======== Listed entries
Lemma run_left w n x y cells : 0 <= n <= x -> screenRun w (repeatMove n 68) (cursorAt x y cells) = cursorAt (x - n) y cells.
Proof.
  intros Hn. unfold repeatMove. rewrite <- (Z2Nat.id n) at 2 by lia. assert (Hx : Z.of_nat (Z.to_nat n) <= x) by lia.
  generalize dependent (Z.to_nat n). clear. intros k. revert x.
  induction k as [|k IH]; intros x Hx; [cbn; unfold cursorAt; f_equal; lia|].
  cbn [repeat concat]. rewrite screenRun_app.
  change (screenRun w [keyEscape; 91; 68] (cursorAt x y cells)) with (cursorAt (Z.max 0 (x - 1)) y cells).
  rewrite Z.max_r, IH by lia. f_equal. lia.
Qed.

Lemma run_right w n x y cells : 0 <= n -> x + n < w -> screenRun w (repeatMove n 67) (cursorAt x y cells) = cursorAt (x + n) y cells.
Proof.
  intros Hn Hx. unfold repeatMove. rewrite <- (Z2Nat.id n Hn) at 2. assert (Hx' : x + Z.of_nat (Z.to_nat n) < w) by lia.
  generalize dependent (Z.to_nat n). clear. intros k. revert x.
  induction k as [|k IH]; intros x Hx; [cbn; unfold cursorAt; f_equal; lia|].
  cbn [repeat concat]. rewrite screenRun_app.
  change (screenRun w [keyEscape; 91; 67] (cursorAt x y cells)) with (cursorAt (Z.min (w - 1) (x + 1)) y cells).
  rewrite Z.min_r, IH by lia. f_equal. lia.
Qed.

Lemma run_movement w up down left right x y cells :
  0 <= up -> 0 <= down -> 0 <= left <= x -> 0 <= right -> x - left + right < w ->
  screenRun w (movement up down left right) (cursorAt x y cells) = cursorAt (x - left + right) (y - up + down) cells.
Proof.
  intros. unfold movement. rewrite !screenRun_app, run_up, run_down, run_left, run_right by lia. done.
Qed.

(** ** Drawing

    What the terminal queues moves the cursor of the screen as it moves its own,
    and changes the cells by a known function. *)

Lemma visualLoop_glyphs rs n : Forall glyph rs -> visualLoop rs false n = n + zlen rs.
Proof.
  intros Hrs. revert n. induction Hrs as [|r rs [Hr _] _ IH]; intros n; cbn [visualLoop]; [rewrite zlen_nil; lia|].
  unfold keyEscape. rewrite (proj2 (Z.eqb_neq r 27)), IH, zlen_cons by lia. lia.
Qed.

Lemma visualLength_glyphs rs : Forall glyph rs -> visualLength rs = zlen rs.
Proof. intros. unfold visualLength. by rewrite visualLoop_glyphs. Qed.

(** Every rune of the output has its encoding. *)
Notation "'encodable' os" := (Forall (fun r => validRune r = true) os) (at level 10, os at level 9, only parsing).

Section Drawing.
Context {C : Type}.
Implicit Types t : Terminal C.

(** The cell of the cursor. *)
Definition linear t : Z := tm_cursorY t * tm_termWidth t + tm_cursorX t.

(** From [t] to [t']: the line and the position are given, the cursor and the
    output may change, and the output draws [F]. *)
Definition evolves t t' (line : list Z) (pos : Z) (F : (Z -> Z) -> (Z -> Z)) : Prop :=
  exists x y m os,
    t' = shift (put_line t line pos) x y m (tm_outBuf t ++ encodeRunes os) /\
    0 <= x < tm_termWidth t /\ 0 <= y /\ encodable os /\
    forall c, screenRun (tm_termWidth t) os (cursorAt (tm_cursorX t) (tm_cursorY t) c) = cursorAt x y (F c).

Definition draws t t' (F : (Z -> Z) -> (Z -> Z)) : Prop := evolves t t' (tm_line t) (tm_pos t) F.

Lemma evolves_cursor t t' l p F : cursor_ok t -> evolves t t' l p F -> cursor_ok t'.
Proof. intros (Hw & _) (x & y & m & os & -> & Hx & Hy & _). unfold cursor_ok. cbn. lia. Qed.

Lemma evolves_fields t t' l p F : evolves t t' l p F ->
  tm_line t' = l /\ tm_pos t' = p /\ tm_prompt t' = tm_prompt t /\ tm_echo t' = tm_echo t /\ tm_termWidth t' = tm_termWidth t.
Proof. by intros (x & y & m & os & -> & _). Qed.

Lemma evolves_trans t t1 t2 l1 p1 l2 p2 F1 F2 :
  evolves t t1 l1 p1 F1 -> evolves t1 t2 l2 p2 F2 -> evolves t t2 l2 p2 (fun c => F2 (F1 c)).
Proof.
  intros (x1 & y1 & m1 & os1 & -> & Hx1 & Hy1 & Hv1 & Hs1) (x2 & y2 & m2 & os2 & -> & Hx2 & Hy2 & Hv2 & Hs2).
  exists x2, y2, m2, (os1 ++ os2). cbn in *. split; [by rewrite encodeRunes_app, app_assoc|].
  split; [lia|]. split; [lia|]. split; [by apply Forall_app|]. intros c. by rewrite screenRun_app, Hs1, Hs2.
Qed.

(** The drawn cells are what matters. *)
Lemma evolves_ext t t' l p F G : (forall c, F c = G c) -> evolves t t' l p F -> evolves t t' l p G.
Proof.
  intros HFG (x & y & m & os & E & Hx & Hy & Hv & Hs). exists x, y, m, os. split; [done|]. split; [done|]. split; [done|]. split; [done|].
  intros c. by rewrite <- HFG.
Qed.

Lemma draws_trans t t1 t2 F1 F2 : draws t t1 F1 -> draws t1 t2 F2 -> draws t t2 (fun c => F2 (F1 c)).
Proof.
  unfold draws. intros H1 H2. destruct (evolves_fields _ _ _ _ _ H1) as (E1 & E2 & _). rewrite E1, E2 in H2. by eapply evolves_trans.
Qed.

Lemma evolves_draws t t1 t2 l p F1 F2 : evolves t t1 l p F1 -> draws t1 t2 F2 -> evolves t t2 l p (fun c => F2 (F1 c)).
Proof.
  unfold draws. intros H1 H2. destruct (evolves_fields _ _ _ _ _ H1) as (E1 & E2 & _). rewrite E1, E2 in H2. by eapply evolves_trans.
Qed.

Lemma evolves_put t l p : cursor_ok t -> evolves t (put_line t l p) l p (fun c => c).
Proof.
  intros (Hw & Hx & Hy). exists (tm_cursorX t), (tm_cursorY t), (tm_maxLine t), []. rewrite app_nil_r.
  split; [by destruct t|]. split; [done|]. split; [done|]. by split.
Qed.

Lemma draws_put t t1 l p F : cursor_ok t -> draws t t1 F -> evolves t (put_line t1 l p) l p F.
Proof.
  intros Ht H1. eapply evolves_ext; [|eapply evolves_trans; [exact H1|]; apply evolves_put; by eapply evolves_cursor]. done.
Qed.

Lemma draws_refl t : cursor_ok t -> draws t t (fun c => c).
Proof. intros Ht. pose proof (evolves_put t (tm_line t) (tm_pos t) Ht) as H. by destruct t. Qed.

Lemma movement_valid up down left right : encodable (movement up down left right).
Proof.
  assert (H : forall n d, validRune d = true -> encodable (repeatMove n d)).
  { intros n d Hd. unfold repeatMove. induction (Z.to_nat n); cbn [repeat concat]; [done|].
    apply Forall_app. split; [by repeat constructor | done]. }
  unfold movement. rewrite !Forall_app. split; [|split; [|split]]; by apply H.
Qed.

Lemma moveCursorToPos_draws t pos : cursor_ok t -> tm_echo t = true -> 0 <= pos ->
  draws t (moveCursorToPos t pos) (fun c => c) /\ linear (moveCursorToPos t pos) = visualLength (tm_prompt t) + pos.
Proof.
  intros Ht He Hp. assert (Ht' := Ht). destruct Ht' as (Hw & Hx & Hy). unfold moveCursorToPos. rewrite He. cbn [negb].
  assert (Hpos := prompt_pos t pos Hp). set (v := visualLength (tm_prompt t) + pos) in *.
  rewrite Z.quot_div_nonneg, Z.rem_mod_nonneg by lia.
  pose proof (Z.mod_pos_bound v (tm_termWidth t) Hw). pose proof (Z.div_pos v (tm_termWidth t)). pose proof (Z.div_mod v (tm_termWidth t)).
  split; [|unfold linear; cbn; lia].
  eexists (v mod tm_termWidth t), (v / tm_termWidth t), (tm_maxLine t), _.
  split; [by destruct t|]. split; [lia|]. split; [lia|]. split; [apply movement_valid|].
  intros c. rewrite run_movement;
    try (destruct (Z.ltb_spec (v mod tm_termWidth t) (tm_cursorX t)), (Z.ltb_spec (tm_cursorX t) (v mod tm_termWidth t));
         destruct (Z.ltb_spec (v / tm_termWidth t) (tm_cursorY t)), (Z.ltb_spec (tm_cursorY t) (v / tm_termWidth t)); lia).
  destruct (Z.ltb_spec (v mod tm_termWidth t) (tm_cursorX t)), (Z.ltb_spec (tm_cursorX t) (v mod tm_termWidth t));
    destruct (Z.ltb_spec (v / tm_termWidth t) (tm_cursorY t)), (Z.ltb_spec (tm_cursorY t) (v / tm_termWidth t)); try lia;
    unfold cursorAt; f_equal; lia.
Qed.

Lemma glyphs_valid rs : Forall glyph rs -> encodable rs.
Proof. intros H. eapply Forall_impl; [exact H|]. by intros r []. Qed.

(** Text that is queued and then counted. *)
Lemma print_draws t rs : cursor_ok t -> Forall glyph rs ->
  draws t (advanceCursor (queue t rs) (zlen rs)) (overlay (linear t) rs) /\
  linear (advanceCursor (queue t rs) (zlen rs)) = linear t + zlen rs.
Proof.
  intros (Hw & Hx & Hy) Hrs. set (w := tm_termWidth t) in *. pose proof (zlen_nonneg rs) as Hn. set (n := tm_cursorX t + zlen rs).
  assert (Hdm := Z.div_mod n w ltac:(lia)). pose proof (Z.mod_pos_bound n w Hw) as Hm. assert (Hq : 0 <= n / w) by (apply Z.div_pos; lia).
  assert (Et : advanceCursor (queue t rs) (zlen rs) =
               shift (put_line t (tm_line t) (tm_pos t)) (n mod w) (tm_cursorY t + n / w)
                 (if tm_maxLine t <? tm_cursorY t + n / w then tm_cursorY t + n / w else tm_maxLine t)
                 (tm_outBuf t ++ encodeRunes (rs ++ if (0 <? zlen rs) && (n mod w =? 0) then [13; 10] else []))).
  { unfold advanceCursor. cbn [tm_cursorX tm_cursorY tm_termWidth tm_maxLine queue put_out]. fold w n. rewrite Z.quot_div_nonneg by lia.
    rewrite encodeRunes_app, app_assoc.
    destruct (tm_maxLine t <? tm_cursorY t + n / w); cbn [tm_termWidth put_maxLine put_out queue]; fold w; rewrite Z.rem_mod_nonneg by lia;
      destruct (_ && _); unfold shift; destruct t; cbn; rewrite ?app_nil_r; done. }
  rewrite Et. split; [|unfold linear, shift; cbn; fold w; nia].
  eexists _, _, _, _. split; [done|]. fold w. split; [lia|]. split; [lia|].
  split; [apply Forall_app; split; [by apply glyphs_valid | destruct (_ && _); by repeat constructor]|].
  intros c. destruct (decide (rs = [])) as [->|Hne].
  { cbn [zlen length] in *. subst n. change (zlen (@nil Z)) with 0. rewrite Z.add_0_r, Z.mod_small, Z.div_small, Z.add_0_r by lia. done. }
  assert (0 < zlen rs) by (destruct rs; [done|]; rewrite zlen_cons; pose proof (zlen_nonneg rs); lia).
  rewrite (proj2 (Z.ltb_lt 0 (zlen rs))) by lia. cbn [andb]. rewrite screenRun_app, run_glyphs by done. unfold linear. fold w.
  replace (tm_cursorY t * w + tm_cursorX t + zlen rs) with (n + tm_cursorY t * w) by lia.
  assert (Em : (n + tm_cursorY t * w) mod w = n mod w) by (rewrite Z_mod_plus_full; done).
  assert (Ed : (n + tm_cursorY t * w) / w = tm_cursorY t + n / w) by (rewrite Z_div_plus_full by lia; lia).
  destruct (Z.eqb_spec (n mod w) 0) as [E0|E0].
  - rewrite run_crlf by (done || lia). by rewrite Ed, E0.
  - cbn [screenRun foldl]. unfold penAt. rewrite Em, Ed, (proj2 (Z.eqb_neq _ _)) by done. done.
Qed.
================
======== Listed entries
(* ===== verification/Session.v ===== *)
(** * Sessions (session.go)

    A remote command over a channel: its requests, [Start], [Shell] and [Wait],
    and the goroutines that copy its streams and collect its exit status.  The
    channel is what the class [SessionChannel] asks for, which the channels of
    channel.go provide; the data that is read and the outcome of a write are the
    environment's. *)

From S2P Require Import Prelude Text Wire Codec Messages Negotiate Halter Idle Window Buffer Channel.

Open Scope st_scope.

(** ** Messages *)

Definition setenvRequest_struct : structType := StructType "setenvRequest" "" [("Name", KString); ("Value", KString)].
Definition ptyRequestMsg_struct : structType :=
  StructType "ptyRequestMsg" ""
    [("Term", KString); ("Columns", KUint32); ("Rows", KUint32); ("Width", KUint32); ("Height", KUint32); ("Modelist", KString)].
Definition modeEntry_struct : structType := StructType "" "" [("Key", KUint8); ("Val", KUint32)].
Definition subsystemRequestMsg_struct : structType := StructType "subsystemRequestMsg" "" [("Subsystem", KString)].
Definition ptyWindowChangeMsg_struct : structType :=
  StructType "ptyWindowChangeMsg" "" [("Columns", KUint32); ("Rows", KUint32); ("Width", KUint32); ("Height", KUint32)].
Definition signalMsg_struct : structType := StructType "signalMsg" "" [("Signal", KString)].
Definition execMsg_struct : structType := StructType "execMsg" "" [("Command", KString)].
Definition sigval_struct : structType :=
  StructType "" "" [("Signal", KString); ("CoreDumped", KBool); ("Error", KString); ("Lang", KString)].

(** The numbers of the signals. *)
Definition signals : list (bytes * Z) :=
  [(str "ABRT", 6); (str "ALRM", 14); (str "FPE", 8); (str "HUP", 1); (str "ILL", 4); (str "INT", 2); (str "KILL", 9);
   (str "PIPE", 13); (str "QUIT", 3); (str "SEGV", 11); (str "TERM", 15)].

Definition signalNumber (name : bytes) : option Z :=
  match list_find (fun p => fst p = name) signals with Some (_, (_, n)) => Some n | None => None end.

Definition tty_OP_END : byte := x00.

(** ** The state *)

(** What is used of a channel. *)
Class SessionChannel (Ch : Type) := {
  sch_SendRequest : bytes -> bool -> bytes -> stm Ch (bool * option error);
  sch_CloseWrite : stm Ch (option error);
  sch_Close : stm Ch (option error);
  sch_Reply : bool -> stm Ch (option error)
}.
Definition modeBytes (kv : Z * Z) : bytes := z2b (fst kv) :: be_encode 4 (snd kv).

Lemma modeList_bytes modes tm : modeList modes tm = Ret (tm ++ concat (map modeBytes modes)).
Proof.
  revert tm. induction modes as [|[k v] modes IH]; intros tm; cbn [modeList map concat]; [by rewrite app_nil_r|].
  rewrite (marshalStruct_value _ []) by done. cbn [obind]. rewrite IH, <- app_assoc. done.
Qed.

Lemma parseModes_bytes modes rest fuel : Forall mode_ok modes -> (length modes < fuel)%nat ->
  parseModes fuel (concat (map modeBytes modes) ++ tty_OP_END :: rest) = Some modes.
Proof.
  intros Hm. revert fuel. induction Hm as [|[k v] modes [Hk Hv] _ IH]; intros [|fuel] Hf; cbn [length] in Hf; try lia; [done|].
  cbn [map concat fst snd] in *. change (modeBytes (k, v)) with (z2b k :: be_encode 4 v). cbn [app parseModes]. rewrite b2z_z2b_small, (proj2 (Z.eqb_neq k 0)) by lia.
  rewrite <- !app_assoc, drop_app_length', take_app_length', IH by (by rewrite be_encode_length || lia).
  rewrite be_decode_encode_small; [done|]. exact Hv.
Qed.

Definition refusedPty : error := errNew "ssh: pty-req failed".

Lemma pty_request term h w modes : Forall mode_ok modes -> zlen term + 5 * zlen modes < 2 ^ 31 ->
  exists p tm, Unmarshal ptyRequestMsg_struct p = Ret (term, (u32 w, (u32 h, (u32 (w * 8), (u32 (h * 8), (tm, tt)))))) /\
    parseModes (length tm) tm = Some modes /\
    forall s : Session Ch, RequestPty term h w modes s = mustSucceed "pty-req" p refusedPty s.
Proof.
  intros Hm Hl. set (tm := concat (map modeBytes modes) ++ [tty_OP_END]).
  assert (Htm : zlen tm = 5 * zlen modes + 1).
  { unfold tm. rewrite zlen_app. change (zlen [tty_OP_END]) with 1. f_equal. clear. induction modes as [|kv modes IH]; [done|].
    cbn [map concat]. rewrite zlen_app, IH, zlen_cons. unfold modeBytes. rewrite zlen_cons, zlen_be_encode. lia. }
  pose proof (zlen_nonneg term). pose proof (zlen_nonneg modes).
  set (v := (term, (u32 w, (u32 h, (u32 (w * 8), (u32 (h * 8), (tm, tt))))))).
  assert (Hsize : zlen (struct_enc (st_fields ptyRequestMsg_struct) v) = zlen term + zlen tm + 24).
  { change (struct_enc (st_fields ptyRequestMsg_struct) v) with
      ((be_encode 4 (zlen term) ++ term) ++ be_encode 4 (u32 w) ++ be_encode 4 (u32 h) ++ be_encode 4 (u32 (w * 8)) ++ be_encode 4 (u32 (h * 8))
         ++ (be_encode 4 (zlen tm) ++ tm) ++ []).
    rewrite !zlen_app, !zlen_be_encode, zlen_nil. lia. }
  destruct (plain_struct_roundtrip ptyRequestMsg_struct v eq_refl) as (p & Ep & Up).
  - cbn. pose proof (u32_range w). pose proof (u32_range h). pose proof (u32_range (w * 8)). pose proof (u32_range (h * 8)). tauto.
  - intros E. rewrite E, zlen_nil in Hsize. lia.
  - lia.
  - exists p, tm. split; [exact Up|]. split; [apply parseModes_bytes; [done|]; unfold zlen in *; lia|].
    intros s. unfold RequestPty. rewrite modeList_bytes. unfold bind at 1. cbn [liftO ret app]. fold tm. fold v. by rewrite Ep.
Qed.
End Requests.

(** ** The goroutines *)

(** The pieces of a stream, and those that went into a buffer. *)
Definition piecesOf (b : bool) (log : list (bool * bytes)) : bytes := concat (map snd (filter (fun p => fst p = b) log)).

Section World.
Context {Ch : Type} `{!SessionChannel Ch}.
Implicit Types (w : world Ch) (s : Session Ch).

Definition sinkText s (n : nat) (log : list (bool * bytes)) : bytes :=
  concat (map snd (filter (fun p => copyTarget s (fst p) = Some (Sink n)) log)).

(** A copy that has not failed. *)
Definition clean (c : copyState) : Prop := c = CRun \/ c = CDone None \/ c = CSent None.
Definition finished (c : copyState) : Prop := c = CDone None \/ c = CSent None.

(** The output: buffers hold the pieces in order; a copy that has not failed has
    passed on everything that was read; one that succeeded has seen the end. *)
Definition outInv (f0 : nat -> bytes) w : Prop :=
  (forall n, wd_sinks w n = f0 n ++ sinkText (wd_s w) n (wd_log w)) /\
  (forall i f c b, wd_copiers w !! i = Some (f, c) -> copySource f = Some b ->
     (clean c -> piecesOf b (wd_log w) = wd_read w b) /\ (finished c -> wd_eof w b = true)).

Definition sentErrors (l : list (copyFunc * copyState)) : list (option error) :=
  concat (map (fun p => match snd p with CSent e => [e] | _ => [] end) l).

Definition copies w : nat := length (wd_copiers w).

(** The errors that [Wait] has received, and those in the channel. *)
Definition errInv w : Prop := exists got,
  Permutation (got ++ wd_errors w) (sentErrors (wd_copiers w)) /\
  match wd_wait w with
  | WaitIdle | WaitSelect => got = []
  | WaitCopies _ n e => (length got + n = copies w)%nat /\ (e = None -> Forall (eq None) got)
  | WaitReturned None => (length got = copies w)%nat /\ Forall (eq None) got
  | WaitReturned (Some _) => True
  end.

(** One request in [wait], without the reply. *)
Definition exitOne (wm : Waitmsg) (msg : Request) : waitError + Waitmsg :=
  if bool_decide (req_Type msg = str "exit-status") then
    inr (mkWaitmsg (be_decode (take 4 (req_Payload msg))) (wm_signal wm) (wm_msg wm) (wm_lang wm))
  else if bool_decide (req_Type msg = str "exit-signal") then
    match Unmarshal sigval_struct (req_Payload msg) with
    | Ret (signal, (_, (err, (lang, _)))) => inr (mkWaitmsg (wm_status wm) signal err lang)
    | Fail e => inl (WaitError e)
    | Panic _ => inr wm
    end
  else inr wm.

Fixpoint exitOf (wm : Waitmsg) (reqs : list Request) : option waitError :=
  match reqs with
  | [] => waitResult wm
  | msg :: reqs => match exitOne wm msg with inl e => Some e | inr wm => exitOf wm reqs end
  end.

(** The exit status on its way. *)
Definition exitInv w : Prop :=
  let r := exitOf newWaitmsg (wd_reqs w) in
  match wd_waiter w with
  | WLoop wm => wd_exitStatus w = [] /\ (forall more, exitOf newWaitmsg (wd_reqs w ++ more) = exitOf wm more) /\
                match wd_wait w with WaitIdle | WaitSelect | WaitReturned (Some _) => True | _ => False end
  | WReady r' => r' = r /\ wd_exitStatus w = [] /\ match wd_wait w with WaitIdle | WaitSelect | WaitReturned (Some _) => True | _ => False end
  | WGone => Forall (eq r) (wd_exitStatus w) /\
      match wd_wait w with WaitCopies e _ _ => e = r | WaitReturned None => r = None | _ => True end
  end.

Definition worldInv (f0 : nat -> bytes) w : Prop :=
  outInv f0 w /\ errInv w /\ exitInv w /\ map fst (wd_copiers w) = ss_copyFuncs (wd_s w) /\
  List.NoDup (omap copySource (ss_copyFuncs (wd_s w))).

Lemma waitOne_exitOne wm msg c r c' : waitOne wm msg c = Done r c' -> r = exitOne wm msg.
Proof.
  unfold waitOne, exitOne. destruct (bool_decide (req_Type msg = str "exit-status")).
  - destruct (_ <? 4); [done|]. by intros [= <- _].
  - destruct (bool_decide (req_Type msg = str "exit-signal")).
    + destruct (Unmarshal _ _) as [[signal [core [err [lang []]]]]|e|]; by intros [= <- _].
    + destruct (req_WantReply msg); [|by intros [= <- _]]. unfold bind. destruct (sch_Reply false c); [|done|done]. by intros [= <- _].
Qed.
================
Where does the word "cells" occur in the records? Return every line that holds it.

Lemma run_left w n x y cells : 0 <= n <= x -> screenRun w (repeatMove n 68) (cursorAt x y cells) = cursorAt (x - n) y cells.
  change (screenRun w [keyEscape; 91; 68] (cursorAt x y cells)) with (cursorAt (Z.max 0 (x - 1)) y cells).
Lemma run_right w n x y cells : 0 <= n -> x + n < w -> screenRun w (repeatMove n 67) (cursorAt x y cells) = cursorAt (x + n) y cells.
  change (screenRun w [keyEscape; 91; 67] (cursorAt x y cells)) with (cursorAt (Z.min (w - 1) (x + 1)) y cells).
Lemma run_movement w up down left right x y cells :
  screenRun w (movement up down left right) (cursorAt x y cells) = cursorAt (x - left + right) (y - up + down) cells.
    and changes the cells by a known function. *)
(** The drawn cells are what matters. *)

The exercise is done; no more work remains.